Top of Working data

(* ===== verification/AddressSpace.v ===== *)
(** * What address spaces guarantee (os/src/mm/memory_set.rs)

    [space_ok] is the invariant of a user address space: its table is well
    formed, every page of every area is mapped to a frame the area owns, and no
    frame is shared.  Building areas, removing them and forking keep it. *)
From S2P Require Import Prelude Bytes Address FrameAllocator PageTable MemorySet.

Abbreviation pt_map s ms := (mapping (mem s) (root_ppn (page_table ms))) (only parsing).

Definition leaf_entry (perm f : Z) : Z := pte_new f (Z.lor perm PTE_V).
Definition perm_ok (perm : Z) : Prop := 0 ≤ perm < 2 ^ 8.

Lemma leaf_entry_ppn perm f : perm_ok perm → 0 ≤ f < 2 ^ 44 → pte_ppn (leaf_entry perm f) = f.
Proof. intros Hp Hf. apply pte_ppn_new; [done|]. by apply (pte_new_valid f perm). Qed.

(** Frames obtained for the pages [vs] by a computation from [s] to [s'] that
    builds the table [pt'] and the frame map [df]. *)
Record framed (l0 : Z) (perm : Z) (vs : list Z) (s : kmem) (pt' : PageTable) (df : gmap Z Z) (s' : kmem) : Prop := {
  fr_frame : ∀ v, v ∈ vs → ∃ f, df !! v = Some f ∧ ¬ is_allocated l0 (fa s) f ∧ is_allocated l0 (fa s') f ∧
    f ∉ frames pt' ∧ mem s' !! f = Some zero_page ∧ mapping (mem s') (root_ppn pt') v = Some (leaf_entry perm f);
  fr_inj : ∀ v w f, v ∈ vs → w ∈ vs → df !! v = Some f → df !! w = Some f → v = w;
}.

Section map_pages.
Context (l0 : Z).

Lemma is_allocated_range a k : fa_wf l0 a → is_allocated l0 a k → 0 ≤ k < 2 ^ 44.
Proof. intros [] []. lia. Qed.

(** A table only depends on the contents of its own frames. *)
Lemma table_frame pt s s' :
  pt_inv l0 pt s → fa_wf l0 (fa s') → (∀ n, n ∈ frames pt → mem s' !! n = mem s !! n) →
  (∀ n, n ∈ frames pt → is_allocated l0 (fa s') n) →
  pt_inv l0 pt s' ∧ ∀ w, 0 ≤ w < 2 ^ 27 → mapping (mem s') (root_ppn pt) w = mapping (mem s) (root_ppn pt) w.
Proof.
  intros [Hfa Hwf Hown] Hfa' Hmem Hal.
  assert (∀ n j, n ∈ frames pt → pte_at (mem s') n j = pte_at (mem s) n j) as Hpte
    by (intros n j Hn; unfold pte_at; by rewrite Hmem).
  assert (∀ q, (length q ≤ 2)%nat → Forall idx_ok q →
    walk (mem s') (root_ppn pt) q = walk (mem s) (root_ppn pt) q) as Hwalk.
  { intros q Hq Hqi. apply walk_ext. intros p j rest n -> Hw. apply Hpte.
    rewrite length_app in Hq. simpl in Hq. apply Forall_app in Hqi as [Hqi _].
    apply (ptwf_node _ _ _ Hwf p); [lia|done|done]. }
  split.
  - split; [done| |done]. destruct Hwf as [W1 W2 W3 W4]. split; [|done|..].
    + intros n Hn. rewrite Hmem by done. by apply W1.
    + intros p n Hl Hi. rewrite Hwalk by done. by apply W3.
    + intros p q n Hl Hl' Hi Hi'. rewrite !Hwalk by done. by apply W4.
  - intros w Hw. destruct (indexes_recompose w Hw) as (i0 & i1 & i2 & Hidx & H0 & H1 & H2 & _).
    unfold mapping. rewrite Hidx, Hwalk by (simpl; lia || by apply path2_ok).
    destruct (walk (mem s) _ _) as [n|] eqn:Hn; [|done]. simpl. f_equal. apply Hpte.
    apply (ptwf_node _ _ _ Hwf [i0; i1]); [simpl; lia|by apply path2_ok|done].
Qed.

Bottom of Working data
Top of Working data

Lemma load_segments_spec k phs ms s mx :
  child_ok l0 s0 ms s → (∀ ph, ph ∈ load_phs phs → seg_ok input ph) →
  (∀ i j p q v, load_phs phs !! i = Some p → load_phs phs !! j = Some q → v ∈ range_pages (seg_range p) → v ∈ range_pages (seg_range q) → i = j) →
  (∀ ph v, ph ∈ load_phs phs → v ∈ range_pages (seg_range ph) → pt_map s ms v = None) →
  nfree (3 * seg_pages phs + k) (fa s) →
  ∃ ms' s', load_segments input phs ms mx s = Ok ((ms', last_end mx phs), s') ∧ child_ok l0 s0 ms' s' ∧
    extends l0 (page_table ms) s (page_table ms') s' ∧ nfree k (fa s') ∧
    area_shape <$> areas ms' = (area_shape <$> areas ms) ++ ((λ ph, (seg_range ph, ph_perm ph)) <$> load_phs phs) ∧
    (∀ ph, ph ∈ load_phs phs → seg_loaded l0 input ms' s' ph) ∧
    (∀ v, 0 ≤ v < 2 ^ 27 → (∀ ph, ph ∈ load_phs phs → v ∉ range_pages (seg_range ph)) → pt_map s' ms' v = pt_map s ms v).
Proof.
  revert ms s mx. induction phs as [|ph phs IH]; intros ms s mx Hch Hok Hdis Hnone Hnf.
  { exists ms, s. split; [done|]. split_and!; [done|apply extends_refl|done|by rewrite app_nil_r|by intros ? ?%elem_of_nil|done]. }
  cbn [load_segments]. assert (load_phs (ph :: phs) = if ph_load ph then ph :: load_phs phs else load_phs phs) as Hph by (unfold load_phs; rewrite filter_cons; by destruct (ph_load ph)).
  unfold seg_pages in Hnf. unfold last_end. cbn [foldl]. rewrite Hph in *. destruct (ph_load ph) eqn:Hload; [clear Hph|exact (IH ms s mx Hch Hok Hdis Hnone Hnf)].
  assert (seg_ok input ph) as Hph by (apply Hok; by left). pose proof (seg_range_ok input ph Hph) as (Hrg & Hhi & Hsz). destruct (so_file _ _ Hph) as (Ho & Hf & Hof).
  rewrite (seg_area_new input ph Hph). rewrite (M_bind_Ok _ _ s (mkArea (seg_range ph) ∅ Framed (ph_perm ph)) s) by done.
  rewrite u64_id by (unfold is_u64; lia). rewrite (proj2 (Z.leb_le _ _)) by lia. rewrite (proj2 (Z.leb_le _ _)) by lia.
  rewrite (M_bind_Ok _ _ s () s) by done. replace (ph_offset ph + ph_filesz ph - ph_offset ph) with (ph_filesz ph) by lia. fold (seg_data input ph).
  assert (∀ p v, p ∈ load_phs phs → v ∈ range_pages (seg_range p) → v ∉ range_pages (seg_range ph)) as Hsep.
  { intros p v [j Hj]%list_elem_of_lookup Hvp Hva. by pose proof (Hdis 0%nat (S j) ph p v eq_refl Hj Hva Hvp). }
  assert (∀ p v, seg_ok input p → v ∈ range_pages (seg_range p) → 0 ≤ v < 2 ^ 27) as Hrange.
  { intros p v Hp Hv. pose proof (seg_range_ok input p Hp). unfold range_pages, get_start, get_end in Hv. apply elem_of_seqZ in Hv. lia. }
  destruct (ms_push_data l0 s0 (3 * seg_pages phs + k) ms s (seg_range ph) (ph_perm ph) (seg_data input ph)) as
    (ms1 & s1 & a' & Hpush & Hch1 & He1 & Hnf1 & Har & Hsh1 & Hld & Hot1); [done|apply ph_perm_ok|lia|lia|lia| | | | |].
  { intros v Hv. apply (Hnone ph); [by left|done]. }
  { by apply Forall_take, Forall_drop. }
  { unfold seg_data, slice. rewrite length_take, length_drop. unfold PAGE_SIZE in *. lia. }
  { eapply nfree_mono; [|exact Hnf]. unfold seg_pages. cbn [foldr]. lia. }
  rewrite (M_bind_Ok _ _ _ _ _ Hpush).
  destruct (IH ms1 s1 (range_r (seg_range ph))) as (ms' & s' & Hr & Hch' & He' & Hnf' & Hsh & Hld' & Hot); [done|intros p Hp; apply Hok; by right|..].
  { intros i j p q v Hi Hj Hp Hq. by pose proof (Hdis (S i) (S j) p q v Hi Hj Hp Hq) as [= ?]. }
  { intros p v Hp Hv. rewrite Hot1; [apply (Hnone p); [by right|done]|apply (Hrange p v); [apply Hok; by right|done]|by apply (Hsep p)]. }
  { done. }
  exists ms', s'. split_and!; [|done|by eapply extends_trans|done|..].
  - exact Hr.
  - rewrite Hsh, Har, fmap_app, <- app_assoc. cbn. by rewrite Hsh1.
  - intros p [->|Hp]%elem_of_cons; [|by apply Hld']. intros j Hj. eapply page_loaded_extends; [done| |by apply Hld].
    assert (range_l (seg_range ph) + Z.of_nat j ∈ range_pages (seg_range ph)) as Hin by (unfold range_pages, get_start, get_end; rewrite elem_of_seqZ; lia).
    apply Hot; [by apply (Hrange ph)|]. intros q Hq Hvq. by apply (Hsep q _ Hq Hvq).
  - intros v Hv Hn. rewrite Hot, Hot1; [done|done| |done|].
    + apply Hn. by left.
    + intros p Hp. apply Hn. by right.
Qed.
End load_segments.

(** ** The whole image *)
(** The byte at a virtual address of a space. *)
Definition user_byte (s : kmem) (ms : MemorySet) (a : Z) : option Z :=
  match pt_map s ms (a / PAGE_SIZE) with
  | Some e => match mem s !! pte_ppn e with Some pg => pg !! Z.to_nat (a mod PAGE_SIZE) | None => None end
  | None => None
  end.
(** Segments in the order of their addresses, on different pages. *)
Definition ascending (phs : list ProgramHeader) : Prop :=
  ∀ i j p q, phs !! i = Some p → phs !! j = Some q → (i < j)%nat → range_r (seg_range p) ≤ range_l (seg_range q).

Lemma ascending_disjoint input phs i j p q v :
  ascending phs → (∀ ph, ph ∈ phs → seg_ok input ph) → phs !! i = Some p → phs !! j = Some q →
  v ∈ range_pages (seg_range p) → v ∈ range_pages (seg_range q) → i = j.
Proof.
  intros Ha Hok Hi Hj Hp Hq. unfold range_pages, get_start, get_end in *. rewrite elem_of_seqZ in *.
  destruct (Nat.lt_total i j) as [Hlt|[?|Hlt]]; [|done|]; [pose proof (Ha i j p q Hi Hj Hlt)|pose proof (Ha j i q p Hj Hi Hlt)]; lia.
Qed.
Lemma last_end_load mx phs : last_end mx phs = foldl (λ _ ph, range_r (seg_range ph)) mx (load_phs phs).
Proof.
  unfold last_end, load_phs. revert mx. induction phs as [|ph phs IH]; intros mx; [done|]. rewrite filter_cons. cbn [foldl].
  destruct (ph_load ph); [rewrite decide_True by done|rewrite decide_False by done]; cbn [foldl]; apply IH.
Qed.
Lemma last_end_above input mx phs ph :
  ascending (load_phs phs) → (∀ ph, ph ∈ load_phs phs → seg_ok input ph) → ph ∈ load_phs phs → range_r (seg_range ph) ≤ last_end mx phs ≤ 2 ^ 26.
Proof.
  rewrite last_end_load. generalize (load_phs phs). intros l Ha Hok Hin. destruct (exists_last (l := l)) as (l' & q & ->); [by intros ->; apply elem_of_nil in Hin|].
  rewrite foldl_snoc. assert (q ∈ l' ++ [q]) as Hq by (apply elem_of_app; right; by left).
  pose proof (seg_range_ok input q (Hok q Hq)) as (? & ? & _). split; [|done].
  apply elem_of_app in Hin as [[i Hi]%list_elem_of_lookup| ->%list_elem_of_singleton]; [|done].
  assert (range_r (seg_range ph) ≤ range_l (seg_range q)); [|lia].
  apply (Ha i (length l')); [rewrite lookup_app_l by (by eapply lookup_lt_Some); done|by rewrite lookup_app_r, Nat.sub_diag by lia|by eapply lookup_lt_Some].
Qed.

Bottom of Working data

## Work task
Beginning with the line containing "From S2P Require" in the material above, copy every line exactly until you have copied the line containing "Record framed (l0".

## Response below
From S2P Require Import Prelude Bytes Address FrameAllocator PageTable MemorySet.

Abbreviation pt_map s ms := (mapping (mem s) (root_ppn (page_table ms))) (only parsing).

Definition leaf_entry (perm f : Z) : Z := pte_new f (Z.lor perm PTE_V).
Definition perm_ok (perm : Z) : Prop := 0 ≤ perm < 2 ^ 8.

Lemma leaf_entry_ppn perm f : perm_ok perm → 0 ≤ f < 2 ^ 44 → pte_ppn (leaf_entry perm f) = f.
Proof. intros Hp Hf. apply pte_ppn_new; [done|]. by apply (pte_new_valid f perm). Qed.

(** Frames obtained for the pages [vs] by a computation from [s] to [s'] that
    builds the table [pt'] and the frame map [df]. *)
Record framed (l0 : Z) (perm : Z) (vs : list Z) (s : kmem) (pt' : PageTable) (df : gmap Z Z) (s' : kmem) : Prop := {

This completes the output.